Int J Mol Sci. 2020 Mar 16;21(6):2039. doi: 10.3390/ijms21062039.
The effect of protein chaperones HspB6 and the monomeric form of the protein 14-3-3ζ (14-3-3ζ) on a test system based on thermal aggregation of UV-irradiated glycogen phosphorylase (UV-Ph) at 37 °C and a constant ionic strength (0.15 M) was studied using dynamic light scattering. A significant increase in the anti-aggregation activity of HspB6 and 14-3-3ζ was demonstrated in the presence of 0.1 M arginine (Arg). To compare the effects of these chaperones on UV-Ph aggregation, the values of initial stoichiometry of the chaperone-target protein complex () were used. The analysis of the values shows that in the presence of Arg fewer chaperone subunits are needed to completely prevent aggregation of the UV-Ph subunit. The changes in the structures of HspB6 and 14-3-3ζ induced by binding of Arg were evaluated by the fluorescence spectroscopy and differential scanning calorimetry. It was suggested that Arg caused conformational changes in chaperone molecules, which led to a decrease in the thermal stability of protein chaperones and their destabilization.

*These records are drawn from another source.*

Lemma norm_reads_as m : NoDup (map fst m) → ∃ m', norm (VObject m) = VObject m' ∧ reads_as m' m.
Proof.
  intros Hd. rewrite norm_object. eexists. split; [done|]. split.
  - by rewrite length_map, sort_keys_perm.
  - intros k. rewrite member_map. f_equal. apply member_perm; [by rewrite sort_keys_perm|by rewrite sort_keys_perm].
Qed.
Lemma reads_str k m m' : reads_as m' m → str_member k m' = str_member k m.
Proof. intros [_ Hm]. unfold str_member. rewrite Hm. by destruct (member (bytes_of k) m) as [[]|]. Qed.
Lemma reads_num k m m' : reads_as m' m → num_member k m' = num_member k m.
Proof. intros [_ Hm]. unfold num_member. rewrite Hm. by destruct (member (bytes_of k) m) as [[]|]. Qed.
Lemma reads_time k m m' : reads_as m' m → parseTime (member (bytes_of k) m') = parseTime (member (bytes_of k) m).
Proof. intros [_ Hm]. unfold parseTime. rewrite Hm. by destruct (member (bytes_of k) m) as [[]|]. Qed.
Lemma reads_obj k m m' b b' : reads_as m' m → obj_member k m = Some b → norm (VObject b) = VObject b' → obj_member k m' = Some b'.
Proof.
  intros [_ Hm] Hb Hn. unfold obj_member in *. rewrite Hm. destruct (member (bytes_of k) m) as [[]|]; try done.
  injection Hb as ->. cbn [option_map]. by rewrite Hn.
Qed.

(** The members of a parsed canonical object. *)
Lemma canonical_reads m c : wf (VObject m) = true → CanonicalValue (VObject m) = Ok c →
  ∃ m', ParseStrict c = Ok (VObject m') ∧ norm (VObject m) = VObject m' ∧ reads_as m' m.
Proof.
  intros Hw Hc. pose proof (parse_strict_canonical _ _ Hw Hc) as Hp. apply wf_object in Hw as [Hd _].
  destruct (norm_reads_as m Hd) as (m' & Hn & Hr). exists m'. by rewrite Hn in Hp.
Qed.

Lemma some_bind {A B} (x : A) (f : A → option B) : (Some x ≫= f) = f x.
Proof. done. Qed.

(** ** Text *)

Lemma b64_char_ascii n : 0 ≤ n < 64 → 0 ≤ b64_char_of n < 0x80.
Proof. unfold b64_char_of. intros Hn. repeat case_match; lia. Qed.
Lemma b64_encode_valid s : forallb is_byte s = true → valid_utf8 (b64_encode s) = true.
Proof.
  intros Hs. rewrite b64_encode_values. destruct (b64_values_ok s Hs) as [Hf _]. apply valid_ascii.
  intros c (n & -> & Hn)%list_elem_of_fmap. rewrite Forall_forall in Hf. by apply b64_char_ascii, Hf.
Qed.
Lemma b64_encode_length s : length (b64_encode s) = ((4 * length s + 2) / 3)%nat.
Proof.
  induction s as [|a|a b|a b c s IH] using by_three; [done..|]. cbn [b64_encode app map length]. rewrite IH.
  replace (4 * S (S (S (length s))) + 2)%nat with ((4 * length s + 2) + 4 * 3)%nat by lia. rewrite Nat.div_add by lia. lia.
Qed.
Lemma b64_val_ascii c n : b64_val c = Some n → 0 ≤ c < 0x80.
Proof. unfold b64_val, in_range. intros Hc. repeat case_match; bprop; simplify_eq; lia. Qed.
Lemma b64_decode_valid s r : b64_decode s = Some r → valid_utf8 s = true.
Proof.
  unfold b64_decode. intros Hs. apply valid_ascii. intros c Hc. destruct (mapM b64_val _) as [l|] eqn:E; [|done].
  destruct ((c =? 0x0A) || (c =? 0x0D)) eqn:En; [apply orb_true_iff in En; rewrite !Z.eqb_eq in En; lia|].
  apply mapM_Some in E. assert (c ∈ List.filter (λ c, negb ((c =? 0x0A) || (c =? 0x0D))) s) as Hin.
  { rewrite list_elem_of_In, filter_In, <- list_elem_of_In. by rewrite En. }
  clear -E Hin. induction E as [|c' n l' l Hn _ IH]; [by apply elem_of_nil in Hin|].
  apply elem_of_cons in Hin as [->|Hin]; [by eapply b64_val_ascii|by apply IH].
Qed.
Lemma decodeKey_encode k : length k = 32%nat → forallb is_byte k = true → decodeKey (b64_encode k) = Some k.
Proof. intros Hl Hb. unfold decodeKey, zlen. rewrite b64_round, b64_encode_length, Hl by done. done. Qed.
Lemma kind_valid s : kindPattern s = true → valid_utf8 s = true.
Proof.
  unfold kindPattern. intros Hk. bprop. apply valid_ascii. intros c Hc.
  match goal with H : forallb _ _ = true |- _ => rewrite forallb_forall in H; specialize (H c (proj1 (list_elem_of_In _ _) Hc)); rename H into Hn end.
  unfold name_char, is_digit, in_range in Hn. lia.
Qed.

Section Laws.
Context `{SL : SignLaws} `{HP : Hpke} `{HL : !HpkeLaws}.

(** ** The seal *)

Definition sealed_msg (i : SealInput) (b : body) : Msg :=
  MkMsg 1 (in_ID i) (b64_encode (ed25519_Public (in_Priv i))) (in_To i) (in_Created i / second * second) (in_Kind i) b.

Lemma wf_members (m : body) : NoDup (map fst m) → (∀ p, p ∈ m → valid_utf8 p.1 = true) → (∀ p, p ∈ m → wf p.2 = true) → wf (VObject m) = true.
Proof. intros Hd Hk Hv. apply wf_object. split; [done|]. intros p Hp. split; [by apply Hk|by apply Hv]. Qed.

Ltac concrete_keys := match goal with |- ?P => let H := fresh in assert (bool_decide P = true) as H by (vm_compute; reflexivity); exact (bool_decide_eq_true_1 _ H) end.
Ltac each_member tac := intros p Hp; repeat (apply elem_of_cons in Hp as [->|Hp]; [cbn [fst snd]; tac|]); try by apply elem_of_nil in Hp.
Ltac each_key := each_member ltac:(vm_compute; reflexivity).
Ltac each_value := each_member ltac:(first [assumption|reflexivity|cbn [wf]; assumption|apply b64_encode_valid; assumption]).

Lemma wf_msg_value id from to t kind b : valid_utf8 id = true → valid_utf8 from = true → valid_utf8 to = true → valid_utf8 t = true →
  valid_utf8 kind = true → wf (VObject b) = true → wf (VObject (msg_value id from to t kind b)) = true.
Proof. intros. apply wf_members; [concrete_keys|each_key|each_value]. Qed.
Lemma wf_signed_value m sig : wf (VObject m) = true → forallb is_byte sig = true → wf (VObject (signed_value m sig)) = true.
Proof. intros. apply wf_members; [concrete_keys|each_key|each_value]. Qed.

Lemma canonical_ok m c : canonical m = Ok c → CanonicalValue (VObject m) = Ok c.
Proof. unfold canonical. destruct (CanonicalValue (VObject m)); [|done]. by intros [= ->]. Qed.
Lemma body_object_wf raw b : body_object raw = Ok b → wf (VObject b) = true.
Proof.
  unfold body_object. destruct (ParseStrict _) as [v|] eqn:E; [|done]. apply parse_strict_wf in E. destruct v; try done. by intros [= ->].
Qed.

Lemma sealPlain_ok from to id plain pub rnd sl : sealPlain from to id plain pub rnd = Ok sl →
  ∃ enc ct, hpke_Seal pub (buildInfo from to (KeyIDOf pub)) id plain rnd = Some (enc, ct) ∧ zlen pub = encLen ∧
    sl = MkSealed id (KeyIDOf pub) plain (PayloadVersion :: KeyIDOf pub ++ enc ++ ct).
Proof.
  unfold sealPlain. intros [Hl Hs]%guard_ok. bprop. destruct (hpke_Seal _ _ _ _ _) as [[enc ct]|]; [|done].
  injection Hs as <-. by eexists _, _.
Qed.

Lemma sealMsg_ok i sl : in_years (in_Created i) → valid_utf8 (in_ID i) = true → sealMsg i = Ok sl →
  let from := b64_encode (ed25519_Public (in_Priv i)) in
  zlen (in_Priv i) = 64 ∧ kindPattern (in_Kind i) = true ∧ is_Some (decodeKey (in_To i)) ∧ zlen (sl_Signed sl) ≤ MaxMailPlaintext ∧
  sealPlain from (in_To i) (in_ID i) (sl_Signed sl) (in_MailboxPub i) (in_Rand i).2 = Ok sl ∧
  ∃ b b' gen canon, body_object (in_Body i) = Ok b ∧ norm (VObject b) = VObject b' ∧
    norm (VObject (msg_value (in_ID i) from (in_To i) (wireTime (in_Created i)) (in_Kind i) b)) = VObject gen ∧
    CanonicalValue (VObject gen) = Ok canon ∧
    parseSigned (sl_Signed sl) = Some (gen, sealed_msg i b', ed25519_Sign (in_Priv i) (msgTag ++ canon)).
Proof.
  intros Hy Hid Hs. unfold sealMsg in Hs. apply guard_ok in Hs as [Hpriv Hs]. apply guard_ok in Hs as [_ Hs].
  apply guard_ok in Hs as [Hk Hs]. apply guard_ok in Hs as [Hto Hs]. cbv zeta in Hs. set (from := b64_encode (ed25519_Public (in_Priv i))) in *.
  apply rbind_ok in Hs as (b & Hb & Hs). set (mv := msg_value _ _ _ _ _ _) in *. apply rbind_ok in Hs as (canon & Hc%canonical_ok & Hs).
  set (sig := ed25519_Sign _ _) in *. apply rbind_ok in Hs as (plain & Hp%canonical_ok & Hs). apply guard_ok in Hs as [Hlen Hs]. bprop.
  assert (length (in_Priv i) = 64%nat) as Hl64 by (unfold zlen in *; lia).
  destruct (sl_public _ Hl64) as [_ Hpub]. destruct (sl_sign _ (msgTag ++ canon) Hl64) as [Hsl Hsb].
  pose proof (sealPlain_ok _ _ _ _ _ _ _ Hs) as (enc & ct & _ & _ & ->). cbn [sl_Signed].
  assert (∃ to', decodeKey (in_To i) = Some to') as [to' Hto'] by done.
  assert (valid_utf8 (in_To i) = true) as Hvto.
  { unfold decodeKey in Hto'. destruct (b64_decode (in_To i)) eqn:E; [|done]. by eapply b64_decode_valid. }
  pose proof (body_object_wf _ _ Hb) as Hwb.
  assert (wf (VObject mv) = true) as Hwm.
  { apply wf_msg_value; [done|by apply b64_encode_valid|done|by apply wireTime_valid|by apply kind_valid|done]. }
  destruct (canonical_reads _ _ (wf_signed_value _ _ Hwm Hsb) Hp) as (top & Hpp & _ & Hr).
  pose proof Hwm as [Hdm _]%wf_object. destruct (norm_reads_as mv Hdm) as (gen & Hgn & Hgr).
  pose proof Hwb as [Hdb _]%wf_object. destruct (norm_reads_as b Hdb) as (b' & Hbn & _).
  assert (CanonicalValue (VObject gen) = Ok canon) as Hcg by (rewrite <- Hgn; unfold CanonicalValue; by rewrite canonicalize_norm).
  split_and!; [done|done|by exists to'|done|done|]. exists b, b', gen, canon. split_and!; [done..|].
  fold sig in Hr, Hsl, Hsb |- *. unfold parseSigned. rewrite Hpp, (proj1 Hr). cbn [length signed_value negb Nat.eqb].
  rewrite (reads_obj "msg" _ _ mv gen Hr eq_refl Hgn), some_bind, (reads_str "sig" _ _ Hr).
  change (str_member "sig" (signed_value mv sig)) with (Some (b64_encode sig)). rewrite some_bind, b64_round, some_bind by done.
  unfold zlen. rewrite Hsl. change (Z.of_nat 64 =? 64) with true. cbn [negb]. rewrite (proj1 Hgr). cbn [length mv msg_value negb Nat.eqb].
  rewrite (reads_num "v" _ _ Hgr), !(reads_str _ _ _ Hgr), (reads_time _ _ _ Hgr), (reads_obj "body" _ _ b b' Hgr eq_refl Hbn), Hcg.
  change (num_member "v" mv ≫= Int64) with (Some 1). change (str_member "id" mv) with (Some (in_ID i)). change (str_member "from" mv) with (Some from).
  change (str_member "to" mv) with (Some (in_To i)). change (str_member "kind" mv) with (Some (in_Kind i)).
  change (member (bytes_of "created") mv) with (Some (VString (wireTime (in_Created i)))). unfold parseTime. rewrite decode_wireTime by done.
  rewrite !some_bind, Hk. cbn [negb]. done.
Qed.

(** ** Open *)

Lemma KeyIDOf_length pub : zlen (KeyIDOf pub) = KeyIDLen.
Proof. unfold zlen, KeyIDOf. by rewrite length_take, sha256_length. Qed.

(** The parts of a payload. *)
Lemma payload_parts kid enc ct : zlen kid = KeyIDLen → zlen enc = encLen →
  let p := PayloadVersion :: kid ++ enc ++ ct in
  slice_ 1 (1 + KeyIDLen) p = kid ∧ slice_ (1 + KeyIDLen) (1 + KeyIDLen + encLen) p = enc ∧
  drop (Z.to_nat (1 + KeyIDLen + encLen)) p = ct ∧ zlen p = 1 + KeyIDLen + encLen + zlen ct.
Proof.
  intros Hk He p. unfold slice_, zlen in *. unfold KeyIDLen, encLen in *.
  change (Z.to_nat 1) with 1%nat. change (Z.to_nat (1 + 8 - 1)) with 8%nat. change (Z.to_nat (1 + 8 + 32)) with (S (8 + 32)).
  change (Z.to_nat (1 + 8 + 32 - (1 + 8))) with 32%nat. change (Z.to_nat (1 + 8)) with 9%nat.
  assert (length kid = 8%nat) as Hk' by lia. assert (length enc = 32%nat) as He' by lia. unfold p. cbn [drop length].
  assert (∀ x, take 8 (kid ++ x) = kid ∧ drop 8 (kid ++ x) = x) as Hkid by (intros x; rewrite <- Hk'; split; [apply take_app_length|apply drop_app_length]).
  assert (∀ x, take 32 (enc ++ x) = enc ∧ drop 32 (enc ++ x) = x) as Henc by (intros x; rewrite <- He'; split; [apply take_app_length|apply drop_app_length]).
  destruct (Hkid (enc ++ ct)) as [K1 K2]. destruct (Henc ct) as [E1 E2]. split_and!; [exact K1|by rewrite K2| |rewrite !length_app; lia].
  by rewrite <- drop_drop, K2.
Qed.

采用动态光散射法研究了在 37°C 和恒定离子强度(0.15 M)条件下,热诱导的 UV 照射糖原磷酸化酶(UV-Ph)在测试体系中的聚集,以及蛋白伴侣 HspB6 和单体形式的蛋白 14-3-3ζ(14-3-3ζ)对该体系的影响。结果表明,在 0.1 M 精氨酸(Arg)存在的情况下,HspB6 和 14-3-3ζ 的抗聚集活性显著增强。为了比较这两种伴侣蛋白对 UV-Ph 聚集的影响,使用了伴侣蛋白-靶标蛋白复合物的初始计量比()值。对 值的分析表明,在 Arg 存在的情况下,完全阻止 UV-Ph 亚基聚集所需的伴侣蛋白亚基数量减少。通过荧光光谱法和差示扫描量热法评估了 Arg 结合诱导的 HspB6 和 14-3-3ζ 结构变化。结果表明,Arg 导致伴侣蛋白分子构象发生变化,从而降低了蛋白伴侣的热稳定性并使其失稳。